Du Tertre moest zich wel aanpassen aan haar nieuwe job, aan het politieke milieu waar het zich oefenen in het behoud van het evenwicht een overlevingssport was. Voor de zoveelste keer in haar leven moest ze in aan andere huid kruipen. De eerste maanden deed zij al eens uitspraken die enige wrevel opwekten bij de onderhandelaars, maar nadien bleef ze hetzelfde zeggen maar in een aanvaardbare verpakking. Zij oogstte zelfs succes met haar herstructureringsideeën bij de administratie en de politieke wereld. Toen haar minister en enkele socialistische onderwijsspecialisten het idee lanceerden van een "centrale raad en een raad voor het rijksonderwijs”, was het voor ingewijden duidelijk dat Sabine du Tertre hierop haar stempel had gedrukt. In minder dan een jaar effende zij voor Vanderweyden het politieke pad voor het bijzonder decreet van 19 december 1988 betreffende de ARGO. Met dit bijzonder decreet werd geschiedenis geschreven. Op dat ogenblik immers nam de minister van Onderwijs afscheid van zijn rol als inrichtende macht van het rijksonderwijs. Daarmee werd ook radicaal een eind gemaakt aan het centralisme waarin dit net tientallen jaren lang zat vastgeroest.

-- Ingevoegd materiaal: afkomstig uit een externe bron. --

(** * discord-message-deleter: the search-then-delete loop of [src/index.ts]

    A shallow embedding of the class [DiscordMessageDeleter] and of the
    script entry point [run].  The program is a single sequential task, so
    it is embedded by explicit state passing:

    - the mutable object [this] is the record [DiscordMessageDeleter.t];
    - the wall clock read by [Date.now()] and everything the program does to
      the outside world (console and log files, timers, HTTP requests) live
      in [State]: a clock and a chronological list of [Event]s;
    - the network is a [list Exchange]: the replies the remote API gives to
      the successive [fetch] calls, in order.  A call that finds the list
      empty is still waiting for its reply: the promise has not settled,
      which is the completion [Awaiting].

    JavaScript numbers hold the counters and the millisecond durations; they
    are integers here ([Z]), exact below 2^53.  Writing to the console and
    to the log files is taken not to fail, and a reply to carry the JSON body
    of the wire contract, in which an entry of [attachments] (typed [any])
    may be [null]; the three log files are told apart by the kind of event.
    A timer lasts on the clock of the model exactly the delay that Node
    gives it ([setTimeout]), and a round trip takes a time that is not
    negative. *)

From Stdlib Require Import ZArith String List Bool Lia.
Import ListNotations.
Local Open Scope string_scope.
Local Open Scope list_scope.
Local Open Scope Z_scope.

(** ** JavaScript values *)

(** A value of type [string | undefined]: [process.env.X], an optional field. *)
Definition optional := option string.

(** Truthiness of a [string | undefined]: [undefined] and [""] are falsy. *)
Definition truthy (v : optional) : bool :=
  match v with
  | Some s => negb (String.eqb s EmptyString)
  | None => false
  end.

(** [a || b] where [b] is a string. *)
Definition js_or (a : optional) (b : string) : string :=
  match a with
  | Some s => if String.eqb s EmptyString then b else s
  | None => b
  end.

(** [a === b] for a string [a] and a [string | undefined] [b]. *)
Definition strict_eq (a : string) (b : optional) : bool :=
  match b with
  | Some s => String.eqb a s
  | None => false
  end.

(** ** The data model (interfaces of [index.ts]) *)

Module MessageAuthor.
Record t := mk { id : string; username : optional }.
End MessageAuthor.

Module Attachment.
Record t := mk { url : optional; proxy_url : optional }.
End Attachment.

Module Message.
Record t := mk {
  id : string;
  author : MessageAuthor.t;
  type : Z;
  hit : bool;
  content : optional;
  timestamp : optional;
  attachments : option (list (option Attachment.t))   (* [any[]]: an entry may be [null] *)
}.
End Message.

Module SearchResponse.
Record t := mk {
  total_results : Z;
  messages : list (list Message.t)
}.
End SearchResponse.

(** ** The remote API as the program sees it *)

(** What [fetch] is called with.  The URL is a template literal over the
    fields kept here; the header is the [Authorization] value. *)
Inductive Request :=
| SearchRequest (channelId author_id : optional) (max_id : optional) (authorization : optional)
| DeleteRequest (channelId : optional) (messageId : string) (authorization : optional).

(** The JSON body of a reply, [await response.json()]: [retry_after] is read
    on 202 and 429, the search result on success. *)
Record Body := mkBody {
  retry_after : Z;
  json : SearchResponse.t
}.

Inductive Reply :=
| Response (status : Z) (body : Body)
| Rejected (reason : string).   (* [fetch] rejects: transport failure *)

(** One round trip: how long it took and what came back. *)
Record Exchange := mkExchange {
  latency : N;
  reply : Reply
}.

(** [response.ok] *)
Definition ok (status : Z) : bool := (200 <=? status) && (status <=? 299).

(** The [Error] values the program throws or receives. *)
Inductive Error :=
| ApiStatus (status : Z)                        (* `API responded with status ${status}` *)
| DeleteFailed (messageId : string) (status : Z) (* `Failed to delete message ${id}: ${status}` *)
| FetchError (reason : string)
| TypeError.   (* `TypeError: Cannot read properties of null (reading 'url')` *)

(** ** Output *)

(** [msToHMS]: hours, minutes, seconds.  [%] is the truncated remainder,
    [Math.floor] of a quotient is the floored division. *)
Definition msToHMS (ms : Z) : Z * Z * Z :=
  (ms / 3600000, Z.rem ms 3600000 / 60000, Z.rem ms 60000 / 1000).

(** The lines given to [writeToLog]; the text is a template literal over
    the fields. *)
Inductive LogLine :=
| SessionStart
| SessionDateTime (t : Z)
| SessionChannel (channelId : optional)
| SessionAuthor (authorId : optional)
| SessionBefore (beforeMessageId : optional)
| SessionRule
| Starting (startTime : Z)
| NotIndexed (retry : Z)
| RateLimitReached (retry : Z)
| RateLimitOnDeletion (retry : Z)
| Deleted (messageId : string)
| TotalFound (grandTotal : Z)
| Progress (nth grandTotal : Z) (messageId : string)
| ErrorDeleting (messageId : string) (e : Error)
| ErrorProcessing (e : Error)
| Summary (endTime : Z) (totalTime throttledTime : Z * Z * Z)
          (throttledCount delCount failCount : Z)
| Interruption.

(** One record of the backup file, as [saveMessageContent] lays it out. *)
Record BackupEntry := mkEntry {
  entry_id : string;
  entry_date : optional;          (* [None] is 'Unknown date' *)
  entry_author : string;
  entry_content : string;
  entry_attachments : list string
}.

Inductive Event :=
| Log (isError : bool) (line : LogLine)   (* console, then the error log or the operation log *)
| BackupHeader (channelId authorId : optional)
| Backup (entry : BackupEntry)            (* appended to the backup file *)
| Wait (ms : Z)                           (* [setTimeout(resolve, ms)] *)
| Fetch (t : Z) (req : Request)           (* [fetch] called at time [t] *)
| Respond (t : Z) (r : Reply)             (* its promise settled at time [t] *)
| FatalError (e : Error).                 (* [console.error('Fatal error:', e)] *)

(** ** The object *)

Module Stats.
Record t := mk {
  delCount : Z;
  failCount : Z;
  throttledCount : Z;
  throttledTotalTime : Z;
  grandTotal : Z;
  startTime : Z
}.
End Stats.

Module DiscordMessageDeleter.
Record t := mk {
  authToken : optional;
  authorId : optional;
  channelId : optional;
  beforeMessageId : optional;
  lastApiCall : Z;
  stats : Stats.t
}.
End DiscordMessageDeleter.

Definition delayDelete : Z := 1000.
Definition delaySearch : Z := 1500.
Definition rateLimit : Z := 1000.

Record State := mkState {
  this : DiscordMessageDeleter.t;
  now : Z;
  out : list Event
}.

(** How a call that is not [async] ended. *)
Inductive Outcome (A : Type) :=
| Done (a : A)
| Raised (e : Error).
Arguments Done {A} a.
Arguments Raised {A} e.

(** How far an [async] call got. *)
Inductive Completion (A : Type) :=
| Returned (a : A)
| Thrown (e : Error)
| Awaiting.
Arguments Returned {A} a.
Arguments Thrown {A} e.
Arguments Awaiting {A}.

Definition Async (A : Type) : Type := Completion A * State * list Exchange.

(** ** State updates *)

Definition emit (e : Event) (s : State) : State :=
  mkState (this s) (now s) (out s ++ [e]).

Definition elapse (ms : Z) (s : State) : State :=
  mkState (this s) (now s + ms) (out s).

Definition update (f : DiscordMessageDeleter.t -> DiscordMessageDeleter.t) (s : State) : State :=
  mkState (f (this s)) (now s) (out s).

Definition with_stats (f : Stats.t -> Stats.t) (d : DiscordMessageDeleter.t) : DiscordMessageDeleter.t :=
  DiscordMessageDeleter.mk
    (DiscordMessageDeleter.authToken d) (DiscordMessageDeleter.authorId d)
    (DiscordMessageDeleter.channelId d) (DiscordMessageDeleter.beforeMessageId d)
    (DiscordMessageDeleter.lastApiCall d) (f (DiscordMessageDeleter.stats d)).

Definition set_lastApiCall (v : Z) (d : DiscordMessageDeleter.t) : DiscordMessageDeleter.t :=
  DiscordMessageDeleter.mk
    (DiscordMessageDeleter.authToken d) (DiscordMessageDeleter.authorId d)
    (DiscordMessageDeleter.channelId d) (DiscordMessageDeleter.beforeMessageId d)
    v (DiscordMessageDeleter.stats d).

Definition set_beforeMessageId (v : string) (d : DiscordMessageDeleter.t) : DiscordMessageDeleter.t :=
  DiscordMessageDeleter.mk
    (DiscordMessageDeleter.authToken d) (DiscordMessageDeleter.authorId d)
    (DiscordMessageDeleter.channelId d) (Some v)
    (DiscordMessageDeleter.lastApiCall d) (DiscordMessageDeleter.stats d).

(** [this.stats.delCount++] *)
Definition incr_delCount (st : Stats.t) : Stats.t :=
  Stats.mk (Stats.delCount st + 1) (Stats.failCount st) (Stats.throttledCount st)
           (Stats.throttledTotalTime st) (Stats.grandTotal st) (Stats.startTime st).

(** [this.stats.failCount++] *)
Definition incr_failCount (st : Stats.t) : Stats.t :=
  Stats.mk (Stats.delCount st) (Stats.failCount st + 1) (Stats.throttledCount st)
           (Stats.throttledTotalTime st) (Stats.grandTotal st) (Stats.startTime st).

(** [this.stats.throttledCount++; this.stats.throttledTotalTime += retry] *)
Definition throttled (retry : Z) (st : Stats.t) : Stats.t :=
  Stats.mk (Stats.delCount st) (Stats.failCount st) (Stats.throttledCount st + 1)
           (Stats.throttledTotalTime st + retry) (Stats.grandTotal st) (Stats.startTime st).

(** [this.stats.grandTotal = v] *)
Definition set_grandTotal (v : Z) (st : Stats.t) : Stats.t :=
  Stats.mk (Stats.delCount st) (Stats.failCount st) (Stats.throttledCount st)
           (Stats.throttledTotalTime st) v (Stats.startTime st).

Definition stats (s : State) : Stats.t := DiscordMessageDeleter.stats (this s).

(** ** The methods of [DiscordMessageDeleter] *)

Definition writeToLog (message : LogLine) (isError : bool) (s : State) : State :=
  emit (Log isError message) s.

(** The line of an attachment: [attachment.url || attachment.proxy_url ||
    '[URL not available]'].  Reading [url] of [null] throws. *)
Definition attachmentLine (attachment : option Attachment.t) : option string :=
  match attachment with
  | Some a =>
      Some (js_or (Attachment.url a) (js_or (Attachment.proxy_url a) "[URL not available]"))
  | None => None
  end.

(** [message.attachments.forEach(...)]: the lines in order, unless an entry
    throws. *)
Fixpoint attachmentLines (l : list (option Attachment.t)) : option (list string) :=
  match l with
  | [] => Some []
  | attachment :: l =>
      match attachmentLine attachment with
      | Some line =>
          match attachmentLines l with
          | Some lines => Some (line :: lines)
          | None => None
          end
      | None => None
      end
  end.

(** The record [saveMessageContent] builds for a message, if building it
    does not throw. *)
Definition backupEntry (message : Message.t) : option BackupEntry :=
  match (match Message.attachments message with
         | Some l => attachmentLines l
         | None => Some []
         end) with
  | Some lines =>
      Some (mkEntry
              (Message.id message)
              (if truthy (Message.timestamp message) then Message.timestamp message else None)
              (js_or (MessageAuthor.username (Message.author message))
                     (MessageAuthor.id (Message.author message)))
              (js_or (Message.content message) "[no content]")
              lines)
  | None => None
  end.

(** The record is built first and appended to the backup file last: a
    [TypeError] on the way leaves the file as it was. *)
Definition saveMessageContent (message : Message.t) (s : State) : Outcome State :=
  match backupEntry message with
  | Some entry => Done (emit (Backup entry) s)
  | None => Raised TypeError
  end.

(** The longest delay of a timer of Node: 2^31 - 1 ms. *)
Definition TIMEOUT_MAX : Z := 2147483647.

(** The delay [setTimeout(callback, ms)] gives the timer: [ms] if it is
    from 1 to [TIMEOUT_MAX], and 1 otherwise. *)
Definition setTimeout (ms : Z) : Z :=
  if (1 <=? ms) && (ms <=? TIMEOUT_MAX) then ms else 1.

(** [new Promise(resolve => setTimeout(resolve, ms))], awaited. *)
Definition wait (ms : Z) (s : State) : State :=
  elapse (setTimeout ms) (emit (Wait ms) s).

Definition enforceRateLimit (s : State) : State :=
  let timeSinceLastCall := now s - DiscordMessageDeleter.lastApiCall (this s) in
  let s :=
    if timeSinceLastCall <? rateLimit
    then wait (rateLimit - timeSinceLastCall) s
    else s in
  update (set_lastApiCall (now s)) s.

(** The promise of a [fetch] settles: time passes, the reply is there. *)
Definition settle (x : Exchange) (s : State) : State :=
  let s := elapse (Z.of_N (latency x)) s in
  emit (Respond (now s) (reply x)) s.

Op 5 december 1988 schrijft Sabine in haar dagboek: “Ik moet de jaren opschrijven. Ze vliegen voorbij. De vraag die ik mij stel: heb ik genoeg kracht om mijn leven vooruit te duwen in de richting die ik heb uitgestippeld? Heb ik de richting uitgestippeld? Niets is minder zeker. Ik wil altijd wat ik niet heb. Ik wil liefde. Iemand die van mij houdt.”
11
Op 1 januari 1989 keert Sabine du Tertre terug naar de administratie. Met gemengde gevoelens. Maar Joris Dekunst vindt het schitterend. In die kleine twee jaar dat zij voor Vanderweyden heeft gewerkt, hebben zij elkaar regelmatig gefrequenteerd, maar Dekunst wil de relatie nog hechter maken en dringt bij Sabine aan om te scheiden.
Wanneer Sabine du Tertre zich officieel bij haar baas weer in dienst meldt, omhelst hij haar en zegt op een samenzweringstoontje dat hij groot nieuws heeft.

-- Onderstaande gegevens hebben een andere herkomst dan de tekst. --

(** A cell of the array after a write at an in-bounds location. *)
Lemma grid_set_data g loc v k :
  gridWf g -> Grid.isInBounds g loc = true ->
  Grid.data (Grid.set g loc v) !! k =
    if decide (k = Z.to_nat (Grid.idx g (Coord.x loc) (Coord.y loc)))
    then Some (JS.ToUint16 v) else Grid.data g !! k.
Proof.
  intros Hwf Hb. pose proof (grid_idx_range g loc Hwf Hb) as Hi.
  unfold Grid.set.
  destruct (Z.ltb_spec (Grid.idx g (Coord.x loc) (Coord.y loc)) 0); [lia|].
  cbn. case_decide as Hk.
  - subst k. apply list_lookup_insert_eq. lia.
  - apply list_lookup_insert_ne. auto.
Qed.

Lemma grid_at_data g loc :
  gridWf g -> Grid.isInBounds g loc = true ->
  Grid.at_ g loc = Grid.data g !! Z.to_nat (Grid.idx g (Coord.x loc) (Coord.y loc)).
Proof.
  intros Hwf Hb. pose proof (grid_idx_range g loc Hwf Hb) as Hi.
  unfold Grid.at_.
  destruct (Z.ltb_spec (Grid.idx g (Coord.x loc) (Coord.y loc)) 0); [lia|].
  reflexivity.
Qed.

Lemma grid_at_set_same g loc v :
  gridWf g -> Grid.isInBounds g loc = true ->
  Grid.at_ (Grid.set g loc v) loc = Some (JS.ToUint16 v).
Proof.
  intros Hwf Hb.
  rewrite grid_at_data by (auto using grid_set_wf; rewrite grid_set_inBounds; auto).
  unfold Grid.idx. destruct (grid_set_sizes g loc v) as [-> _].
  fold (Grid.idx g (Coord.x loc) (Coord.y loc)).
  rewrite grid_set_data by auto. rewrite decide_True; auto.
Qed.

Lemma grid_at_set_other g loc v loc' :
  gridWf g -> Grid.isInBounds g loc = true -> Grid.isInBounds g loc' = true ->
  loc <> loc' ->
  Grid.at_ (Grid.set g loc v) loc' = Grid.at_ g loc'.
Proof.
  intros Hwf Hb Hb' Hne.
  rewrite grid_at_data by (auto using grid_set_wf; rewrite grid_set_inBounds; auto).
  unfold Grid.idx at 1. destruct (grid_set_sizes g loc v) as [-> _].
  fold (Grid.idx g (Coord.x loc') (Coord.y loc')).
  rewrite grid_set_data by auto.
  rewrite decide_False.
  - symmetry. apply grid_at_data; auto.
  - intros Heq. apply Hne. eapply grid_idx_inj; eauto.
    pose proof (grid_idx_range g loc Hwf Hb).
    pose proof (grid_idx_range g loc' Hwf Hb'). lia.
Qed.

(** A write over a cell that did not hold the sentinel keeps every barrier. *)
Lemma grid_set_keepsBarriers g loc v old :
  gridWf g -> Grid.isInBounds g loc = true ->
  Grid.at_ g loc = Some old -> old <> BARRIER ->
  keepsBarriers g (Grid.set g loc v).
Proof.
  intros Hwf Hb Hold Hne k Hk.
  rewrite grid_set_data by auto.
  case_decide as Hd; [|exact Hk].
  subst k. rewrite grid_at_data in Hold by auto. congruence.
Qed.
(** C1. Once a genotype has been evaluated, [get_fitness] answers every
    genotype with the same genes, in whatever order, with the fitness it
    returned then, whatever was evaluated in between and whatever forcing
    data, objective function and sampler the later call names: that fitness
    is the value the cache holds under a key that splits into those genes,
    and the call leaves the cache and the count of calibration runs as they
    are. *)
Theorem get_fitness_cache_hit (st : fitness_state Fit)
    (genes genes' : list string) (population : list (list string))
    (data' : Data) (obj_func' : ObjFunc) (algorithm' : Algorithm Fit Model) :
  Forall (fun gene => token_ok gene = true) genes ->
  Forall (Forall (fun gene => token_ok gene = true)) population ->
  (forall gene, gene ∈ genes <-> gene ∈ genes') ->
  let first := fitness_of genes st in
  let later := evaluated population first.2 in
  get_fitness Fit Data ObjFunc Model LumpedModelCMF
    genes' data' obj_func' algorithm' later = (first.1, later)
  /\ exists i key,
       models_so_far later !! i = Some (key, first.1)
       /\ forall gene, gene ∈ PyStr.split key <-> gene ∈ genes'.
Proof.
  intros Hok Hpop Hsame first later.
  assert (cached Fit (models_so_far later) genes' = Some first.1) as Hhit.
  { rewrite (cached_same_genes _ genes genes' Hsame).
    apply evaluate_all_keeps; [done|]. by apply get_fitness_stores. }
  split.
  - unfold get_fitness. by rewrite Hhit.
  - by apply cached_Some_entry.
Qed.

“Vanderweyden zal een nieuwe kabinetschef kiezen. Heel waarschijnlijk contacteert hij Karel Pervijze.”
“En?”
“En dan word jij waarnemend directeur-generaal secundair onderwijs.”
Sabine is opgetogen, champagne wordt ontkurkt en de secretaris-generaal is voor een paar uur niet bereikbaar. Zij moet echter nog tot begin 1990 wachten om waarnemend directeur-generaal te worden.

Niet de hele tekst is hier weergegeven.